PatchSiren

PatchSiren cyber security CVE debrief

CVE-2026-2772 Mozilla CVE debrief

CVE-2026-2772 is a critical use-after-free vulnerability in the Audio/Video: Playback component of Firefox. This vulnerability was fixed in Firefox 148, Firefox ESR 115.33, Firefox ESR 140.8, Thunderbird 148, and Thunderbird 140.8. The vulnerability has a CVSS score of 9.8 and is considered critical. The CVE record was published on February 24, 2026, and last modified on June 30, 2026.

Vendor
Mozilla
Product
Firefox
CVSS
CRITICAL 9.8
CISA KEV
Not listed in stored evidence
Original CVE published
2026-02-24
Original CVE updated
2026-06-30
Advisory published
2026-02-24
Advisory updated
2026-06-30

Who should care

Organizations and individuals using Firefox, Firefox ESR, Thunderbird, or other affected products should prioritize patching this vulnerability. The vulnerability's critical severity and high CVSS score indicate a significant risk of exploitation. Users of Red Hat products may also be affected, as indicated by multiple Red Hat errata references.

Technical summary

The CVE-2026-2772 vulnerability is a use-after-free issue in the Audio/Video: Playback component of Firefox. This type of vulnerability occurs when a program attempts to access memory after it has been freed or deleted. An attacker could potentially exploit this vulnerability to execute arbitrary code or cause a denial-of-service condition. The vulnerability affects multiple products, including Firefox, Firefox ESR, and Thunderbird. The CVSS vector for this vulnerability is CVSS:3.1/AV:N/AC:L/PR:N/UI:N/S:U/C:H/I:H/A:H, indicating a high impact on confidentiality, integrity, and availability.

Defensive priority

Patching this vulnerability is a high priority due to its critical severity and high CVSS score. Organizations should prioritize applying the patches for Firefox, Firefox ESR, Thunderbird, and other affected products as soon as possible.

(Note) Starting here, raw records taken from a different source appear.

Lemma scoreStep_fold docLength termFreq q : forall s0 s acc,
  sameIndex s0 s -> cacheOk s ->
  let r := List.fold_left (scoreStep docLength termFreq) q (acc, s) in
  fst r = List.fold_left
            (fun a t => (a + termScore s0 docLength termFreq t)%R) q acc
  /\ cacheOk (snd r) /\ sameIndex s0 (snd r).
Proof.
  induction q as [| t q IH]; intros s0 s acc Hsame Hok; simpl.
  - auto.
  - destruct (Nat.eqb (default 0 (termFreq !! t)) 0) eqn:Htf.
    + replace (termScore s0 docLength termFreq t) with 0%R
        by (unfold termScore; rewrite Htf; reflexivity).
      rewrite Rplus_0_r. apply IH; assumption.
    + destruct (calculateIDF_ok s t Hok) as [Hv [Hok' Hsame']].
      destruct (calculateIDF s t) as [idf s'] eqn:Hcalc. simpl in *.
      subst idf. destruct Hsame as [c0 ->].
      replace (termScore s0 docLength termFreq t)
        with (idfOf s0 t
              * saturation (k1 (config s0)) (b (config s0))
                  (default 0%nat (termFreq !! t)) docLength
                  (avgDocLength s0))%R
        by (unfold termScore; rewrite Htf; reflexivity).
      apply IH; [| exact Hok'].
      eapply sameIndex_trans; [eexists; reflexivity | exact Hsame'].
Qed.

Lemma caculateScore_ok s title q :
  cacheOk s ->
  fst (caculateScore s title q) = scoreOf s title q
  /\ cacheOk (snd (caculateScore s title q))
  /\ sameIndex s (snd (caculateScore s title q)).
Proof.
  intros Hok. unfold caculateScore, scoreOf.
  destruct (termFrequencies s !! title) as [termFreq |]; simpl.
  - apply (scoreStep_fold _ _ q s s 0%R (sameIndex_refl s) Hok).
  - split; [reflexivity |]. split; [exact Hok | apply sameIndex_refl].
Qed.

Lemma scoreAll_ok q docs : forall s0 s,
  sameIndex s0 s -> cacheOk s ->
  fst (scoreAll s q docs) = List.map (resultOf s0 q) docs
  /\ cacheOk (snd (scoreAll s q docs))
  /\ sameIndex s0 (snd (scoreAll s q docs)).
Proof.
  induction docs as [| d r IH]; intros s0 s Hsame Hok; simpl.
  - auto.
  - destruct (caculateScore_ok s (title d) q Hok) as [Hv [Hok1 Hsame1]].
    destruct (caculateScore s (title d) q) as [sc s1]. simpl in *.
    assert (Hs01 : sameIndex s0 s1) by (eapply sameIndex_trans; eassumption).
    destruct (IH s0 s1 Hs01 Hok1) as [Hrs [Hok2 Hsame2]].
    destruct (scoreAll s1 q r) as [rs s2]. simpl in *.
    split; [| auto]. rewrite Hrs. f_equal.
    unfold resultOf. f_equal. rewrite Hv.
    destruct Hsame as [c0 ->]. reflexivity.
Qed.

Lemma insertByScore_length a l :
  length (insertByScore a l) = S (length l).
Proof.
  induction l as [| y r IH]; simpl; [reflexivity |].
  destruct (Rltb (score a) (score y)); simpl; [rewrite IH |]; reflexivity.
Qed.

Lemma sortByScore_length l : length (sortByScore l) = length l.
Proof.
  induction l as [| a r IH]; simpl; [reflexivity |].
  rewrite insertByScore_length, IH. reflexivity.
Qed.

(** A natural number as [topK]: [slice] keeps that many elements, or all
    there are. *)
Lemma sliceEnd_ofNat len n : sliceEnd len (ofNat n) = Nat.min n len.
Proof.
  unfold sliceEnd, ofNat, toIntegerOrInfinity, inject_Z. cbn [Qnum Qden].
  rewrite Z.quot_1_r.
  destruct (Z.ltb_spec (Z.of_nat n) 0) as [Hneg | _]; [lia |].
  rewrite <- Nat2Z.inj_min. apply Nat2Z.id.
Qed.

Lemma sliceEnd_le len topK : sliceEnd len topK <= len.
Proof.
  unfold sliceEnd. destruct (toIntegerOrInfinity topK) as [k | |]; try lia.
  destruct (Z.ltb_spec k 0); lia.
Qed.

Lemma search_ok s query topK :
  cacheOk s ->
  fst (search s query topK)
  = ranked s query (sliceEnd (length (documents s)) topK)
  /\ cacheOk (snd (search s query topK))
  /\ sameIndex s (snd (search s query topK)).
Proof.
  intros Hok. unfold search, ranked, slice0.
  destruct (scoreAll_ok (tokenize query) (documents s) s s
              (sameIndex_refl s) Hok) as [Hrs [Hok' Hsame]].
  destruct (scoreAll s (tokenize query) (documents s)) as [rs s'].
  simpl in *. rewrite Hrs, sortByScore_length, length_map. auto.
Qed.

Lemma afterSearches_ok earlier : forall s,
  cacheOk s ->
  cacheOk (afterSearches s earlier) /\ sameIndex s (afterSearches s earlier).
Proof.
  unfold afterSearches.
  induction earlier as [| [q k] e IH]; intros s Hok; simpl.
  - split; [exact Hok | apply sameIndex_refl].
  - destruct (search_ok s q k Hok) as [_ [Hok' Hsame]].
    destruct (IH _ Hok') as [Hok2 Hsame2].
    split; [exact Hok2 | eapply sameIndex_trans; eassumption].
Qed.

Lemma ranked_sameIndex s s' query topK :
  sameIndex s s' -> ranked s' query topK = ranked s query topK.
Proof. intros [c ->]. reflexivity. Qed.

(** What a search returns on a service built by [new], whatever was
    searched before. *)
Lemma search_new docs c earlier query topK :
  fst (search (afterSearches (new docs c) earlier) query topK)
  = ranked (new docs c) query (sliceEnd (length docs) topK).
Proof.
  destruct (afterSearches_ok earlier (new docs c) (cacheOk_new docs c))
    as [Hok Hsame].
  destruct (search_ok _ query topK Hok) as [-> _].
  destruct Hsame as [c' ->]. reflexivity.
Qed.

End ScoreFacts.

(** ** Sorting and truncation *)

Module RankFacts.

Import BM25 IndexFacts ScoreFacts.

Local Open Scope nat_scope.

Lemma Rltb_true x y : Rltb x y = true <-> (x < y)%R.
Proof.
  unfold Rltb. destruct (Rlt_dec x y); split; auto; discriminate.
Qed.

Lemma Rltb_false x y : Rltb x y = false <-> (y <= x)%R.
Proof.
  unfold Rltb. destruct (Rlt_dec x y); split; auto; try discriminate; lra.
Qed.

Lemma positive_spec r : positive r = true <-> (0 < score r)%R.
Proof. apply Rltb_true. Qed.

Lemma In_firstn {A} (x : A) k : forall l, In x (firstn k l) -> In x l.
Proof.
  induction k as [| k IH]; intros [| a r]; simpl; try tauto.
  intros [H | H]; [left; exact H | right; apply IH; exact H].
Qed.

Lemma insertByScore_perm a l : Permutation (insertByScore a l) (a :: l).
Proof.
  induction l as [| y r IH]; simpl; [reflexivity |].
  destruct (Rltb (score a) (score y)); [| reflexivity].
  rewrite IH. apply perm_swap.
Qed.

Lemma sortByScore_perm l : Permutation (sortByScore l) l.
Proof.
  induction l as [| a r IH]; simpl; [reflexivity |].
  rewrite insertByScore_perm. apply perm_skip. exact IH.
Qed.

Lemma insertByScore_sorted a l :
  StronglySorted descending l -> StronglySorted descending (insertByScore a l).
Proof.
  induction 1 as [| y r Hr IH Hy]; simpl.
  - constructor; [constructor | constructor].
  - destruct (Rltb (score a) (score y)) eqn:Hlt.
    + apply Rltb_true in Hlt. constructor; [exact IH |].
      rewrite List.Forall_forall in *. intros z Hz.
      apply (Permutation_in _ (insertByScore_perm a r)) in Hz.
      destruct Hz as [<- | Hz]; [unfold descending; lra | apply Hy; exact Hz].
    + apply Rltb_false in Hlt.
      constructor; [constructor; assumption |].
      constructor; [exact Hlt |].
      rewrite List.Forall_forall in *. intros z Hz.
      specialize (Hy z Hz). unfold descending in *. lra.
Qed.

Lemma sortByScore_sorted l : StronglySorted descending (sortByScore l).
Proof.
  induction l as [| a r IH]; simpl; [constructor |].
  apply insertByScore_sorted. exact IH.
Qed.

Lemma sorted_firstn k : forall l,
  StronglySorted descending l -> StronglySorted descending (firstn k l).
Proof.
  induction k as [| k IH]; intros l Hl; simpl; [constructor |].
  destruct l as [| a r]; [constructor |].
  inversion Hl as [| ? ? Hr Ha]; subst.
  constructor; [apply IH; exact Hr |].
  rewrite List.Forall_forall in *. intros z Hz. apply Ha.
  eapply In_firstn; eauto.
Qed.

Lemma sorted_filter (f : Result -> bool) l :
  StronglySorted descending l -> StronglySorted descending (List.filter f l).
Proof.
  induction 1 as [| a r Hr IH Ha]; simpl; [constructor |].
  destruct (f a); [| exact IH].
  constructor; [exact IH |].
  rewrite List.Forall_forall in *. intros z Hz.
  apply filter_In in Hz. apply Ha. tauto.
Qed.

(** Below a result that is not positive nothing is. *)
Lemma no_positive_below a r :
  positive a = false -> Forall (descending a) r -> List.filter positive r = [].
Proof.
  intros Ha Hall. apply Rltb_false in Ha.
  induction r as [| z r IH]; simpl; [reflexivity |].
  inversion Hall as [| ? ? Hz Hr]; subst.
  replace (positive z) with false; [apply IH; exact Hr |].
  symmetry. apply Rltb_false. unfold descending in Hz. lra.
Qed.

(** In a descending list the positive results come first: cutting at [k]
    keeps [min k p] of the [p] positive ones. *)
Lemma positive_prefix k : forall l,
  StronglySorted descending l ->
  length (List.filter positive (firstn k l))
  = Nat.min k (length (List.filter positive l)).
Proof.
  induction k as [| k IH]; intros l Hl; simpl; [reflexivity |].
  destruct l as [| a r]; simpl; [reflexivity |].
  inversion Hl as [| ? ? Hr Ha]; subst.
  destruct (positive a) eqn:Hp; simpl.
  - rewrite IH by exact Hr. reflexivity.
  - rewrite (no_positive_below a r Hp Ha).
    assert (Hf : Forall (descending a) (firstn k r)).
    { rewrite List.Forall_forall in *. intros z Hz. apply Ha.
      eapply In_firstn; eauto. }
    rewrite (no_positive_below a _ Hp Hf). reflexivity.
Qed.

Lemma filter_length_perm (f : Result -> bool) l l' :
  Permutation l l' ->
  length (List.filter f l) = length (List.filter f l').
Proof.
  induction 1 as [| x l l' _ IH | x y l | l l' l'' _ IH1 _ IH2]; simpl.
  - reflexivity.
  - destruct (f x); simpl; congruence.
  - destruct (f x), (f y); reflexivity.
  - congruence.
Qed.

Lemma ranked_length s query topK :
  length (ranked s query topK)
  = Nat.min topK
      (length (List.filter positive
                 (List.map (resultOf s (tokenize query)) (documents s)))).
Proof.
  unfold ranked. rewrite positive_prefix by apply sortByScore_sorted.
  f_equal. apply filter_length_perm, sortByScore_perm.
Qed.

Lemma ranked_sorted s query topK :
  StronglySorted descending (ranked s query topK).
Proof.
  unfold ranked. apply sorted_filter, sorted_firstn, sortByScore_sorted.
Qed.

Lemma ranked_In s query topK r :
  In r (ranked s query topK) ->
  (0 < score r)%R
  /\ exists d, In d (documents s) /\ r = resultOf s (tokenize query) d.
Proof.
  unfold ranked. intros H. apply filter_In in H. destruct H as [H Hp].
  split; [apply positive_spec; exact Hp |].
  apply In_firstn in H.
  apply (Permutation_in _ (sortByScore_perm _)) in H.
  apply in_map_iff in H. destruct H as [d [<- Hd]]. eauto.
Qed.

(** With room for every document, each positive one is returned. *)
Lemma ranked_complete s query topK d :
  In d (documents s) -> length (documents s) <= topK ->
  (0 < scoreOf s (title d) (tokenize query))%R ->
  In (resultOf s (tokenize query) d) (ranked s query topK).
Proof.
  intros Hd Hk Hpos. unfold ranked. apply filter_In. split.
  - rewrite firstn_all2.
    + apply (Permutation_in _ (Permutation_sym (sortByScore_perm _))).
      apply in_map. exact Hd.
    + rewrite (Permutation_length (sortByScore_perm _)), length_map.
      exact Hk.
  - apply positive_spec. exact Hpos.
Qed.

(** The scores the [map] step of [search] computes. *)
Lemma scoreAll_new docs c earlier query :
  fst (scoreAll (afterSearches (new docs c) earlier) (tokenize query) docs)
  = List.map (resultOf (new docs c) (tokenize query)) docs.
Proof.
  destruct (afterSearches_ok earlier (new docs c) (cacheOk_new docs c))
    as [Hok Hsame].
  apply (scoreAll_ok (tokenize query) docs (new docs c) _ Hsame Hok).
Qed.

Recommended defensive actions

  • Apply patches for Firefox 148, Firefox ESR 115.33, Firefox ESR 140.8, Thunderbird 148, and Thunderbird 140.8.
  • Ensure all users and systems are updated to the patched versions.
  • Review and update Red Hat systems according to the provided errata references.
  • Monitor for any signs of exploitation or suspicious activity.
  • Consider implementing additional security measures, such as enhanced monitoring and incident response planning.

Evidence notes

The CVE record and NVD detail provide official information about the vulnerability. Multiple vendor advisories and issue tracking references are available, indicating a comprehensive response to the vulnerability. Red Hat has also provided errata references for affected systems.

Official resources

This article is AI-assisted and based on the supplied source corpus.